Kintra Fibers is located at the Brooklyn Navy Yard with its own lab space and R&D facility. The company works with external partners for larger scale work, with pilot qualities happening currently in Europe, and potentially upcoming in the U.S. 

Kintra materials can run on existing equipment. Mills are pleased to have access to a new innovative fiber, according to Baier-Lentz, but are attracted to bottom line results, too. “Our product reduces manufacturing cost because it operates at lower temperatures. This helps debunk the myth that eco is always more expensive,” says Baier-Lentz.

She spotlights Kintra’s partnership with Fashion for Good, an organization that serves as a hub for innovators, evaluating new materials across the supply chain and networking creatives with brands. Kintra Fibers’ pilot line is humming, according to Baier-Lentz, and expanding to commercialization.  

For the founders of Kintra Fibers, the biggest surprise during the past two years has been the level of excitement from the mills. “I thought this was going to be the biggest hurdle, but getting true interest and desire to partner with us has been exciting,” says Baier-Lentz. “I think the mills are feeling pressure from brands, consumers and policy makers, that if they are not keeping up, then they won’t be relevant.” 

Unifi’s North Carolina Repreve Recycling Center, where sustainability meets performance.
Future of Circular Thinking 

“When we think of circularity overall as a strategy, the priority needs to be reducing the generation of waste in the first place, by extending the life of materials, employing re-use, repair, remanufacturing and upcycling,” states Sarah Coulter, project fellow, Accelerating Circularity. “And yet even if we rapidly scale all these strategies most of the stuff is not suitable for these applications. We need to do something with all this material other than put it in a landfill.”
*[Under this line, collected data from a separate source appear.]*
(* ===== verification/SchedInv.v ===== *)
(** * Correctness of the scheduler

  The well-formedness of the scheduler state, [sinv], what each operation does to a well-formed
  state, and the system of all cores as a step relation.  The invariant says where each thread is:
  on a core, leaving a core (its context is saved, [gain] has not yet run there), or elsewhere. *)

From S2P Require Import Prelude Rlist Iface Sched.
From Stdlib Require Import Sorted.

(** ** The invariant *)

Inductive place :=
  | Elsewhere
  | OnCore (c : nat)
  | Leaving (c : nat).

#[export] Instance place_eq_dec : EqDecision place.
Proof. solve_decision. Defined.

(** What holds of the TCB [tc] of the thread [t], with the lists [q] and [tl], at the place [p]. *)
Record thread_ok (q tl : list tid) (p : place) (t : tid) (tc : TCB) : Prop := {
  tk_timeout : t ∈ tl <-> wakeup_time tc <> NO_TIMEOUT;
  tk_sleeper : wakeup_time tc <> NO_TIMEOUT -> state tc = STOPPED;
  tk_queue : t ∈ q <-> p = Elsewhere /\ state tc = READY /\ type tc = NORMAL_THREAD;
  tk_type : match t with
            | IdleThread c => type tc = IDLE_THREAD /\ (state tc = READY \/ state tc = RUNNING) /\
                (p = Elsewhere \/ p = OnCore c \/ p = Leaving c)
            | Thread _ => type tc = NORMAL_THREAD
            end;
  tk_place : match p with
             | Elsewhere => phase tc = CTX_CLEAN /\
                 (state tc = INIT \/ state tc = READY \/ state tc = STOPPED)
             | Leaving _ => phase tc = CTX_DIRTY /\
                 (state tc = READY \/ state tc = STOPPED \/ state tc = EXITED)
             | OnCore _ => True
             end
}.

(** What holds of the current thread, with TCB [tc], of a core at [pc]. *)
Definition current_ok (m : gmap tid TCB) (pl : tid -> place) (c : nat) (t : tid) (tc : TCB)
    (p : core_pc) : Prop :=
  match p with
  | PcRun => state tc = RUNNING /\ phase tc = CTX_DIRTY
  | PcYield _ => phase tc = CTX_DIRTY /\ (state tc = READY \/ state tc = STOPPED \/ state tc = EXITED)
  | PcGain _ => state tc = READY /\ exists u, tcb_prev tc = Some u /\
      ((u = t /\ phase tc = CTX_DIRTY) \/
       (u <> t /\ phase tc = CTX_CLEAN /\ pl u = Leaving c /\ is_Some (m !! u)))
  end.

Definition core_ok (m : gmap tid TCB) (pl : tid -> place) (c : nat) (cc : CCB) : Prop :=
  pl (current_thread cc) = OnCore c /\
  exists tc, m !! current_thread cc = Some tc /\ current_ok m pl c (current_thread cc) tc (pc cc).

Definition place_ok (m : gmap tid TCB) (C : gmap nat CCB) (t : tid) (p : place) : Prop :=
  match p with
  | Elsewhere => True
  | OnCore c => exists cc, C !! c = Some cc /\ current_thread cc = t
  | Leaving c => exists cc tc x, C !! c = Some cc /\ pc cc = PcGain x /\
      m !! current_thread cc = Some tc /\ tcb_prev tc = Some t
  end.

Definition is_normal (t : tid) : bool := match t with Thread _ => true | IdleThread _ => false end.

(** The number of allocated TCBs of normal threads. *)
Definition normals (m : gmap tid TCB) : Z :=
  Z.of_nat (size (filter (fun t => is_normal t = true) (dom m))).

Definition due_before (m : gmap tid TCB) (t u : tid) : Prop := (wt m t <= wt m u)%Z.

Record sinv (m : gmap tid TCB) (h : sheap) (C : gmap nat CCB) (A : Z) (q tl : list tid)
    (pl : tid -> place) : Prop := {
  i_lists : lists h (dom m) q tl;
  i_sorted : StronglySorted (due_before m) tl;
  i_thread t tc : m !! t = Some tc -> thread_ok q tl (pl t) t tc;
  i_core c cc : C !! c = Some cc -> core_ok m pl c cc;
  i_place t : place_ok m C t (pl t);
  i_idle c : is_Some (m !! IdleThread c) <-> is_Some (C !! c);
  i_active : A = u32 (normals m)
}.
(** The switch touches only the links and the context of the two TCBs. *)
Lemma switched_lookup m t n here u tu :
  m !! u = Some tu -> exists tu', switched m t n here !! u = Some tu' /\ state tu' = state tu /\
    phase tu' = phase tu /\ wakeup_time tu' = wakeup_time tu.
Proof.
  intros Hu. unfold switched. destruct (m !! t) as [tc|] eqn:Ht, (m !! n) as [tn|] eqn:Hn; try (by exists tu).
  destruct (decide (t = n)) as [->|Htn].
  - destruct (decide (u = n)) as [->|]; [rewrite lookup_insert_eq|rewrite lookup_insert_ne by done; by exists tu].
    simplify_eq. by eexists.
  - destruct (decide (u = t)) as [->|]; [rewrite lookup_insert_eq; simplify_eq; by eexists|].
    rewrite lookup_insert_ne by done.
    destruct (decide (u = n)) as [->|]; [rewrite lookup_insert_eq; simplify_eq; by eexists|].
    rewrite lookup_insert_ne by done. by exists tu.
Qed.

Lemma switched_lookup_inv m t n here u tu' :
  switched m t n here !! u = Some tu' -> exists tu, m !! u = Some tu /\ wakeup_time tu' = wakeup_time tu.
Proof.
  intros Hu. destruct (m !! u) as [tu|] eqn:E.
  - destruct (switched_lookup m t n here u tu E) as (tu2 & Hu2 & _ & _ & Hw). exists tu. split; congruence.
  - exfalso. unfold switched in Hu. destruct (m !! t) eqn:Ht, (m !! n) eqn:Hn; try congruence.
    assert (u <> t) by congruence. assert (u <> n) by congruence.
    case_decide; rewrite ?lookup_insert_ne in Hu by done; congruence.
Qed.

Lemma switched_context m l t tc0 n here h C A q tl pl c p x :
  m !! t = Some tc0 -> n <> t ->
  let m' := switched (wake_all (<[t := stop_running tc0]> m) l) t n here in
  sinv m' h (<[c := mkCCB n p (PcGain x)]> C) A q tl pl -> context <$> m' !! t = Some here.
Proof.
  intros Ht Hne m' I.
  destruct (i_core _ _ _ _ _ _ _ I c (mkCCB n p (PcGain x))) as (_ & tn & Hn & _); [apply lookup_insert_eq|].
  simpl in Hn. apply switched_lookup_inv in Hn as (tn0 & Hn & _).
  assert (exists tc1, wake_all (<[t := stop_running tc0]> m) l !! t = Some tc1) as [tc1 Ht1].
  { rewrite lookup_wake_all, lookup_insert_eq. case_decide; by eexists. }
  unfold m', switched. rewrite Ht1, Hn, decide_False by congruence. by rewrite lookup_insert_eq.
Qed.

(** After the selection at [now], nobody sleeps who was due at [now]. *)
Lemma none_overdue m t tc0 now tl n here u tu q h C A pl :
  StronglySorted (due_before m) tl -> m !! t = Some tc0 ->
  let m' := switched (wake_all (<[t := stop_running tc0]> m) (earlier m now tl)) t n here in
  sinv m' h C A q (later m now tl) pl -> m' !! u = Some tu -> wakeup_time tu <> NO_TIMEOUT ->
  (now < wakeup_time tu)%Z.
Proof.
  intros Hs Ht m' I Hu Hw. assert (u ∈ later m now tl) as Hin.
  { by apply (tk_timeout _ _ _ _ _ (i_thread _ _ _ _ _ _ _ I _ _ Hu)). }
  pose proof (later_due m now tl u Hs Hin) as Hd.
  apply switched_lookup_inv in Hu as (tu1 & Hu & Hw1). rewrite Hw1 in *. rewrite lookup_wake_all in Hu.
  assert (wt m u = wakeup_time tu1 \/ wakeup_time tu1 = NO_TIMEOUT) as [<-|?]; [|done|done].
  case_decide as Hue.
  - right. apply fmap_Some in Hu as (x & _ & ->). done.
  - left. unfold wt. destruct (decide (u = t)) as [->|Hne].
    + rewrite lookup_insert_eq in Hu. injection Hu as <-. rewrite Ht. unfold stop_running. by case_decide.
    + rewrite lookup_insert_ne in Hu by done. by rewrite Hu.
Qed.
End effects.

Section yield_resume.
Context {B : Type} `{BiosLaws B}.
To that end, Accelerating Circularity works with companies at different points in the supply chain to see what textile-to-textile looks like from a practical standpoint relying on four technologies based on cotton, polyester mechanically recycled, chemically recycled cellulosics and chemically recycled polyester to reach the broadest swath of the industry. Having recently wrapped up the development phase, next comes making t-shirts, fleece, towels and pants to meet standard-size orders – not just capsule collections. 

Coulter and others discussed “Circular Re-thinking: How textile-to-textile recycling can make huge strides towards circularity within the textile industry” at a Texworld NY event this summer. 
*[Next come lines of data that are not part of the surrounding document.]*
(* ===== verification/TimedTests.v ===== *)
(** * The tests of timed waits (validate_api.c)

  The tests of [Cond_TimedWait] as programs on monitors.  Thread 0 is the test, which executes the processes 1, 2, ..;
  the number of the children (100 in the source), their timeouts ([TIMEOUTS] in the source) and the times that they
  measure are parameters.  All schedules of small instances are explored at the end. *)

From S2P Require Import Prelude Rlist Iface CondVar Monitor.

(** ** A signal ends a timed wait *)

(** The control points of the test and of [long_blocking]; the memory is [flag]. *)
Inductive signal_pc :=
  | SExec | SLock | SWhile | SWait | SSignal | SUnlock | SWaitChild | SEnd
  | LLock | LFlag | LSignal | LWait | LUnlock | LEnd.
#[export] Instance signal_pc_eq_dec : EqDecision signal_pc.
Proof. solve_decision. Defined.

Definition LONG_WAIT : Z := 10000000.

Definition test_cond_timedwait_signal (_ : nat) (l : signal_pc) : instr signal_pc nat :=
  match l with
  | SExec => IExec 1 LLock SLock
  | SLock => ILock 0 SWhile
  | SWhile => ILocal (fun flag => (flag, if decide (flag = 0) then SWait else SSignal))
  | SWait => IWait 0 0 None SWhile SWhile
  | SSignal => ISignal 0 SUnlock
  | SUnlock => IUnlock 0 SWaitChild
  | SWaitChild => IWaitChildren SEnd
  | SEnd => IEnd
  | LLock => ILock 0 LFlag
  | LFlag => ILocal (fun _ => (1, LSignal))
  | LSignal => ISignal 0 LWait
  | LWait => IWait 0 0 (Some LONG_WAIT) LUnlock LUnlock
  | LUnlock => IUnlock 0 LEnd
  | LEnd => IEnd
  end.

Definition signal_test : msys signal_pc nat := mon_start {[0]} 0 {[0 := At SExec]}.

(** ** A broadcast ends the timed waits of all *)

(** The first condition variable is [cv], the second [pcv]; [N] is 100 in the source. *)
Inductive broadcast_pc :=
  | BExec (i : nat) | BLock | BWhile | BWait | BBroadcast | BUnlock | BWaitChild | BEnd
  | CLock | CFlag | CSignal | CWait | CUnlock | CEnd.
#[export] Instance broadcast_pc_eq_dec : EqDecision broadcast_pc.
Proof. solve_decision. Defined.

Definition test_cond_timedwait_broadcast (N : nat) (_ : nat) (l : broadcast_pc) : instr broadcast_pc nat :=
  match l with
  | BExec i => if decide (i < N) then IExec (S i) CLock (BExec (S i)) else ILocal (fun flag => (flag, BLock))
  | BLock => ILock 0 BWhile
  | BWhile => ILocal (fun flag => (flag, if decide (flag = N) then BBroadcast else BWait))
  | BWait => IWait 0 1 None BWhile BWhile
  | BBroadcast => IBroadcast 0 BUnlock
  | BUnlock => IUnlock 0 BWaitChild
  | BWaitChild => IWaitChildren BEnd
  | BEnd => IEnd
  | CLock => ILock 0 CFlag
  | CFlag => ILocal (fun flag => (S flag, CSignal))
  | CSignal => ISignal 1 CWait
  | CWait => IWait 0 0 (Some LONG_WAIT) CUnlock CUnlock
  | CUnlock => IUnlock 0 CEnd
  | CEnd => IEnd
  end.

Definition broadcast_test : msys broadcast_pc nat := mon_start {[0; 1]} 0 {[0 := At (BExec 0)]}.

(** ** The end of a timeout

  [elapsed t] is what the thread [t] measures, in milliseconds. *)

Section timeout.
#[local] Open Scope Z_scope.

Definition tspec2msec (tv_sec tv_nsec : Z) : Z := u64 (1000 * tv_sec + tv_nsec / 1000000).

(** [abs(Dt-t)*5 <= Dt]: the difference is converted to [int], the product to [unsigned long]. *)
Definition within_error (Dt t : Z) : bool := bool_decide (u64 (s32 (Z.abs (s32 (u64 (Dt - t))) * 5)) <= Dt).

Lemma within_error_ok Dt t : 0 <= t < 2 ^ 28 -> t <= Dt -> 4 * (Dt - t) <= t -> within_error Dt t = true.
Proof.
  intros Ht Hle He. unfold within_error. apply bool_decide_eq_true. rewrite (wrap_small 64 (Dt - t)) by lia.
  rewrite (s32_small (Dt - t)) by lia. rewrite Z.abs_eq by lia. rewrite s32_small by lia. rewrite wrap_small by lia. lia.
Qed.
End timeout.

Inductive timeout_pc :=
  | TExec (i : nat) | TWaitChild | TEnd
  | DLock | DWait | DCheck | DFail | DEnd.
#[export] Instance timeout_pc_eq_dec : EqDecision timeout_pc.
Proof. solve_decision. Defined.

(** The mutex and the condition variable of a child are its own. *)
Definition test_cond_timedwait_timeout (timeouts : list Z) (elapsed : nat -> Z) (t : nat) (l : timeout_pc) : instr timeout_pc unit :=
  match l with
  | TExec i => if decide (i < length timeouts) then IExec (S i) DLock (TExec (S i)) else ILocal (fun u => (u, TWaitChild))
  | TWaitChild => IWaitChildren TEnd
  | TEnd => IEnd
  | DLock => ILock t DWait
  | DWait => IWait t t (Some (default 0%Z (timeouts !! (t - 1)))) DCheck DCheck
  | DCheck => ILocal (fun u => (u, if within_error (elapsed t) (default 0%Z (timeouts !! (t - 1))) then DEnd else DFail))
  | DFail => IFail
  | DEnd => IEnd
  end.

(** [for(t=500; t<1000; t+=100)] and [for(t=550; t<1000; t+=100)]. *)
Definition TIMEOUTS : list Z := [500; 600; 700; 800; 900; 550; 650; 750; 850; 950]%Z.

Definition timeout_test (n : nat) : msys timeout_pc unit :=
  mon_start (list_to_set (seq 1 n)) tt {[0 := At (TExec 0)]}.

(** ** Small instances

  All schedules of the test of signals, with and without the timeout; of the test of broadcasts with 4 children when no
  timeout comes, and with 2 when one may; and of the test of timeouts with the first 3, each measured 20 milliseconds
  late.  No schedule has more steps than the bound, in none an assertion fails, and none gets stuck. *)
Example timed_waits_end :
  (forall timers, all_end timers test_cond_timedwait_signal (fun s => bool_decide (mem s = 1)) 40 signal_test) /\
  all_end false (test_cond_timedwait_broadcast 4) (fun s => bool_decide (mem s = 4)) 100 broadcast_test /\
  all_end true (test_cond_timedwait_broadcast 2) (fun s => bool_decide (mem s = 2)) 60 broadcast_test /\
  all_end true (test_cond_timedwait_timeout (take 3 TIMEOUTS) (fun t => 520 + 100 * Z.of_nat (t - 1))%Z) (fun _ => true) 60 (timeout_test 3).
Proof.
  split; [|split; [|split]]; [intros []|..]; apply explore_sound; vm_compute; reflexivity.
Qed.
Emily Gigot, senior sustainability manager, SanMar, shares, “As an industry we need to be pulling every lever that we have at our disposal to be reducing our overall impact. More specifically, if we drill down, now is the time for textile-to-textile recycling investments, because it’s becoming a supply and demand issue. On the supply side, the apparel industry is not the only industry talking about and incorporating more recyclable materials, and it’s becoming a more competitive environment in the supply chain to get the raw material feedstock in order to make products at volume consumers are demanding. We need to focus on how we take our waste within our industry and turn that into a feedstock, and expand the supply for new products to meet the growing demand.”